**What the task requires**
Please repeat, from the entries that follow, the lines from the one containing "(** A world from" through the one containing "refuses every connection. *)" exactly, adding nothing.

(Collected data)
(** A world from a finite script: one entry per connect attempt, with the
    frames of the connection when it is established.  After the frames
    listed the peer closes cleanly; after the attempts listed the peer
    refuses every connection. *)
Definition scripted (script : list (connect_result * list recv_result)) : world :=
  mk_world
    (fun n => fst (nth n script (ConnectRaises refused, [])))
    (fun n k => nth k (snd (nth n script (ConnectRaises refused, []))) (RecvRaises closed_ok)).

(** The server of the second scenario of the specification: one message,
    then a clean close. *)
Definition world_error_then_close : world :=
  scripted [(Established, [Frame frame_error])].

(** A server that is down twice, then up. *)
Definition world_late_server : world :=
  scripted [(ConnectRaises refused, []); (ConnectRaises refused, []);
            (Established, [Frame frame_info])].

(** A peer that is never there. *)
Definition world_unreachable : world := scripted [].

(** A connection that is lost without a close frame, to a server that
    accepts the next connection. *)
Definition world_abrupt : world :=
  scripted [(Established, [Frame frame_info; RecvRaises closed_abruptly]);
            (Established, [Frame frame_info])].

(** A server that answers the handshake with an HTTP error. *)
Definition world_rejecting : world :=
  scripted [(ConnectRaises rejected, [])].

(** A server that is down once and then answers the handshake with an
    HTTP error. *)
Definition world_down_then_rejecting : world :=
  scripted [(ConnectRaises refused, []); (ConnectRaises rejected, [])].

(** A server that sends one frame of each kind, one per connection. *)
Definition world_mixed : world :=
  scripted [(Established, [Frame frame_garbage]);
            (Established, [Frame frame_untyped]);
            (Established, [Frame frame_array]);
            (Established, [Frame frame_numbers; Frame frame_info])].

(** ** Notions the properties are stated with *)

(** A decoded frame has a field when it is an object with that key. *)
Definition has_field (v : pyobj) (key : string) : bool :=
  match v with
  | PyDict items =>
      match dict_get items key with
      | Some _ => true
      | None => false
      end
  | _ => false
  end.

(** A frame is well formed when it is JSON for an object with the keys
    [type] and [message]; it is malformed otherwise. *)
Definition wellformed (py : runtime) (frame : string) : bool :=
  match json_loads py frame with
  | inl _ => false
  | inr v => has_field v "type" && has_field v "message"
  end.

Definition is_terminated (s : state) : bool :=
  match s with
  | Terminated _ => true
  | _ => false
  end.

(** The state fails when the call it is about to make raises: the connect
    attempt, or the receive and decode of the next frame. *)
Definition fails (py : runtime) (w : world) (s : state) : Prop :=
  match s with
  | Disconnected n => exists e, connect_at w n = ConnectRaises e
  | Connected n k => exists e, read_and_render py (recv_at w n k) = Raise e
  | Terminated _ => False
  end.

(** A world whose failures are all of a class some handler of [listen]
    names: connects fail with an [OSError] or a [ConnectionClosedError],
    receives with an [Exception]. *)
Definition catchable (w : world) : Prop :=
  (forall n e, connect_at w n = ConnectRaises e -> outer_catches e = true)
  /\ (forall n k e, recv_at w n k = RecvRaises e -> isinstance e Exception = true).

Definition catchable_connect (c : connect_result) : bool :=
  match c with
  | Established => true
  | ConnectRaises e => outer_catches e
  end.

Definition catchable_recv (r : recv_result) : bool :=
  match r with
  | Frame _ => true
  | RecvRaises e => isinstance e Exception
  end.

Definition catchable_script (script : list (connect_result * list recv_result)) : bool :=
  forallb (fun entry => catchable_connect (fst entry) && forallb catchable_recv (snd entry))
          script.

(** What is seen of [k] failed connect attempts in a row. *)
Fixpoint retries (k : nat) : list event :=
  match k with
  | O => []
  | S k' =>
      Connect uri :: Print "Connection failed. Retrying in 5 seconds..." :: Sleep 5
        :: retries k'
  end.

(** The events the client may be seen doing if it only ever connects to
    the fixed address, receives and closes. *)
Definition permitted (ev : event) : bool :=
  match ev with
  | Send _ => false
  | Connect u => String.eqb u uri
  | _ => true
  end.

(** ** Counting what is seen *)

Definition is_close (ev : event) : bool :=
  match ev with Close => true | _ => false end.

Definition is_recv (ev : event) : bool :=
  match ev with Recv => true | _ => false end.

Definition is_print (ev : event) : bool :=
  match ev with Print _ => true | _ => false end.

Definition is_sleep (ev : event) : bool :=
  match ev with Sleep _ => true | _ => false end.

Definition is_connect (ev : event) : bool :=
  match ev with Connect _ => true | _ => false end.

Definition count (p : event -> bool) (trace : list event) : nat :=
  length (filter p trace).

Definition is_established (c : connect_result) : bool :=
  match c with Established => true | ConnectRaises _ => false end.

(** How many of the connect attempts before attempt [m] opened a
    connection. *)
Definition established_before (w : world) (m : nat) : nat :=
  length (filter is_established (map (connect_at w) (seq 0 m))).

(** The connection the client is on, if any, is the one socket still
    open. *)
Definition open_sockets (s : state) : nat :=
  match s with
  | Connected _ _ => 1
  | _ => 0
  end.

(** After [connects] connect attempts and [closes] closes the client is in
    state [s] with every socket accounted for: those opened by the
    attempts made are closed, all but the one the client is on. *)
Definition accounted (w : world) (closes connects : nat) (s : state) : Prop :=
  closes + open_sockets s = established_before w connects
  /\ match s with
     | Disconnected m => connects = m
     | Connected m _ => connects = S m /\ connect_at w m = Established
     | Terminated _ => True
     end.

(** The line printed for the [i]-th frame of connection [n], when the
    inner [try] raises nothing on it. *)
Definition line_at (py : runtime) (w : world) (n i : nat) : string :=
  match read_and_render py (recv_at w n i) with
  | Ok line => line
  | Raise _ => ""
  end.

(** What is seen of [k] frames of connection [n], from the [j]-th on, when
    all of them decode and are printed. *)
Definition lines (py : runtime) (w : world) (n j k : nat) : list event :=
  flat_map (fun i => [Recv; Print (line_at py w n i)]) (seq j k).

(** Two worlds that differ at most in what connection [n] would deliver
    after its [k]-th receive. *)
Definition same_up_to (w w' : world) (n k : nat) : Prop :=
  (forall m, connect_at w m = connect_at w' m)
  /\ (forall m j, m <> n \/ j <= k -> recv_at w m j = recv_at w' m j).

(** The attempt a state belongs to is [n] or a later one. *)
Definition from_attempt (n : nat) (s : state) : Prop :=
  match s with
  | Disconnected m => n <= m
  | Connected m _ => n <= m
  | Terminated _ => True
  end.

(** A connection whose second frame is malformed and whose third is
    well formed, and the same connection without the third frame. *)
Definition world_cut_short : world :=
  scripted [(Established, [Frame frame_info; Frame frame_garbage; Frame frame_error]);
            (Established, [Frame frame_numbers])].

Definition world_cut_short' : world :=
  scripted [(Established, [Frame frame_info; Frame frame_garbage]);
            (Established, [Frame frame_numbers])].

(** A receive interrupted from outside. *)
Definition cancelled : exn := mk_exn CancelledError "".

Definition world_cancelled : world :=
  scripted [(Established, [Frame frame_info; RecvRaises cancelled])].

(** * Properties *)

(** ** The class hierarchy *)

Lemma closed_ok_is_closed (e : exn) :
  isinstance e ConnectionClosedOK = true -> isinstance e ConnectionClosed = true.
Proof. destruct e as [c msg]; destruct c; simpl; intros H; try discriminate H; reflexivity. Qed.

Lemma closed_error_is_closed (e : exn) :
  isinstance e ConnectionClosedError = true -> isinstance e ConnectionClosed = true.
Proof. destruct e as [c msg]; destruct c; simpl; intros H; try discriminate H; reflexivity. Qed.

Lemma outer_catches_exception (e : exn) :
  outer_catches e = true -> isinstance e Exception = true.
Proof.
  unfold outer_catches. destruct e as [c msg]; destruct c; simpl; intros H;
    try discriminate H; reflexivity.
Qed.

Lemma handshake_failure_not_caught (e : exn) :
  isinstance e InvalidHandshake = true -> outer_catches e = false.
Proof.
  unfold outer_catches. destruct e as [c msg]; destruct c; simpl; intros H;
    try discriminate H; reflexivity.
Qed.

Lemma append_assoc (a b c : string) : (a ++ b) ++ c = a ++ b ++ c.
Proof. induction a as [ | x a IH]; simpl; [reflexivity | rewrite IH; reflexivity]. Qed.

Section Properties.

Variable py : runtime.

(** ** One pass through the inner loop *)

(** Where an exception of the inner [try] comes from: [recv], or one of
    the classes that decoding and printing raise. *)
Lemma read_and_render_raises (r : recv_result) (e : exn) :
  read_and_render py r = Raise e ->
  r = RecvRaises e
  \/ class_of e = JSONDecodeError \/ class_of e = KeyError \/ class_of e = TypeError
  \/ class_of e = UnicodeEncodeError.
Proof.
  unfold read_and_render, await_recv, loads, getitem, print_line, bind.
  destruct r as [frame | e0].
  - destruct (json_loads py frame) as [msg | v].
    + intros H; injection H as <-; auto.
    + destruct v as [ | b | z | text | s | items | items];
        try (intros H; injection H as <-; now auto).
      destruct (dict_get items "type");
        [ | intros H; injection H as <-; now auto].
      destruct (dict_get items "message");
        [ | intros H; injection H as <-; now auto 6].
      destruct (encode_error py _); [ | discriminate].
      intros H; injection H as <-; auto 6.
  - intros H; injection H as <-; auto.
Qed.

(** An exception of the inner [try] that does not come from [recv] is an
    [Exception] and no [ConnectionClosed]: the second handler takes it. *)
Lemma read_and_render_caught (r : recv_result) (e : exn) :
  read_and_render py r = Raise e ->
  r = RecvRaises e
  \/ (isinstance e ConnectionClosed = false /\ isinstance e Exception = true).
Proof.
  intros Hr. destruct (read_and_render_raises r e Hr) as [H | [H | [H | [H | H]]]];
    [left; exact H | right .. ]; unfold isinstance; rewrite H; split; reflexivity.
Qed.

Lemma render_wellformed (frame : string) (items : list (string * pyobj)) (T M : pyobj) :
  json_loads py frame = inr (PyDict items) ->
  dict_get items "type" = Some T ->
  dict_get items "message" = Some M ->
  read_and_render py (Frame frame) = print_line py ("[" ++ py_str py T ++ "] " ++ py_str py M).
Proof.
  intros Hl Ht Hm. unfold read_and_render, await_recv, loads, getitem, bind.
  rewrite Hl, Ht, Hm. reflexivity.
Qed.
* * *
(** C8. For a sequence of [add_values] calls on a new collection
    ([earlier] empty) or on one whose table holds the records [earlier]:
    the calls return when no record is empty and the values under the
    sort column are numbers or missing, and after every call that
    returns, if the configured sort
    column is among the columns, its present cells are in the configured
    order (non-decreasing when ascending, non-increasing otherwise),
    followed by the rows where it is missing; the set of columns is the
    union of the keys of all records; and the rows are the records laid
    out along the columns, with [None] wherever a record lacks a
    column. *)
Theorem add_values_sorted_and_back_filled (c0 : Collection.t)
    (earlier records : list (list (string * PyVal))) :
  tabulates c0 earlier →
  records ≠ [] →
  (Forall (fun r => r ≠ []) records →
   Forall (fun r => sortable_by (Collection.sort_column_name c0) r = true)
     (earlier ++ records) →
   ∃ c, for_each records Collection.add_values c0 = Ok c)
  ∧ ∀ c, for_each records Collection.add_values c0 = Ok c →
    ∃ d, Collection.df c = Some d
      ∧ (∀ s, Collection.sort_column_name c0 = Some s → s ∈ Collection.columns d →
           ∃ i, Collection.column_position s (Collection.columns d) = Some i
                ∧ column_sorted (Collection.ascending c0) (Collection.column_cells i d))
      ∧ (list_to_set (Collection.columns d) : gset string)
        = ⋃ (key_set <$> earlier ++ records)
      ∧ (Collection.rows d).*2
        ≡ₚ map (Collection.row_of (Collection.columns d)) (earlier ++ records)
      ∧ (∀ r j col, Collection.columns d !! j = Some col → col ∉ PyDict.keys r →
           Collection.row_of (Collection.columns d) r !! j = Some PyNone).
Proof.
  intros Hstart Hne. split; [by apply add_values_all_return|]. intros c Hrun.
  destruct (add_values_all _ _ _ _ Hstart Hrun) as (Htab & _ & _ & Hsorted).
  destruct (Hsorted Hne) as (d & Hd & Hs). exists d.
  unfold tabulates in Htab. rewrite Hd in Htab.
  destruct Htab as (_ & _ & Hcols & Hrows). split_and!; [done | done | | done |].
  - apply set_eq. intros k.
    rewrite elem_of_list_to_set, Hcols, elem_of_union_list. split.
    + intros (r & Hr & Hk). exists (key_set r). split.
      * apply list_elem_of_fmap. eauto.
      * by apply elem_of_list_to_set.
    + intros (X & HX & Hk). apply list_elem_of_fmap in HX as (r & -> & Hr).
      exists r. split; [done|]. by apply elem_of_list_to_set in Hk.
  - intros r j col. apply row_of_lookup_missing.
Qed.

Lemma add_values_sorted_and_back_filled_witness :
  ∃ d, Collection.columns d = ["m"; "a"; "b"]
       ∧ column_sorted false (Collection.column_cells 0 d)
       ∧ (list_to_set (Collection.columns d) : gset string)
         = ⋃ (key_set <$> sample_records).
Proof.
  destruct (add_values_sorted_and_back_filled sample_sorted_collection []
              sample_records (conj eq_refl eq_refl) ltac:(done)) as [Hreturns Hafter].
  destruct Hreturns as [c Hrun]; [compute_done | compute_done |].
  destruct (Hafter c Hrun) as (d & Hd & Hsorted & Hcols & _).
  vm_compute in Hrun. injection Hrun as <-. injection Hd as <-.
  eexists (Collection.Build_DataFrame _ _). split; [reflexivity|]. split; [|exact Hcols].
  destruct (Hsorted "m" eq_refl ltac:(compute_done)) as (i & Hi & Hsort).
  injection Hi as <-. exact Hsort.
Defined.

**Written response**
(** A world from a finite script: one entry per connect attempt, with the
    frames of the connection when it is established.  After the frames
    listed the peer closes cleanly; after the attempts listed the peer
    refuses every connection. *)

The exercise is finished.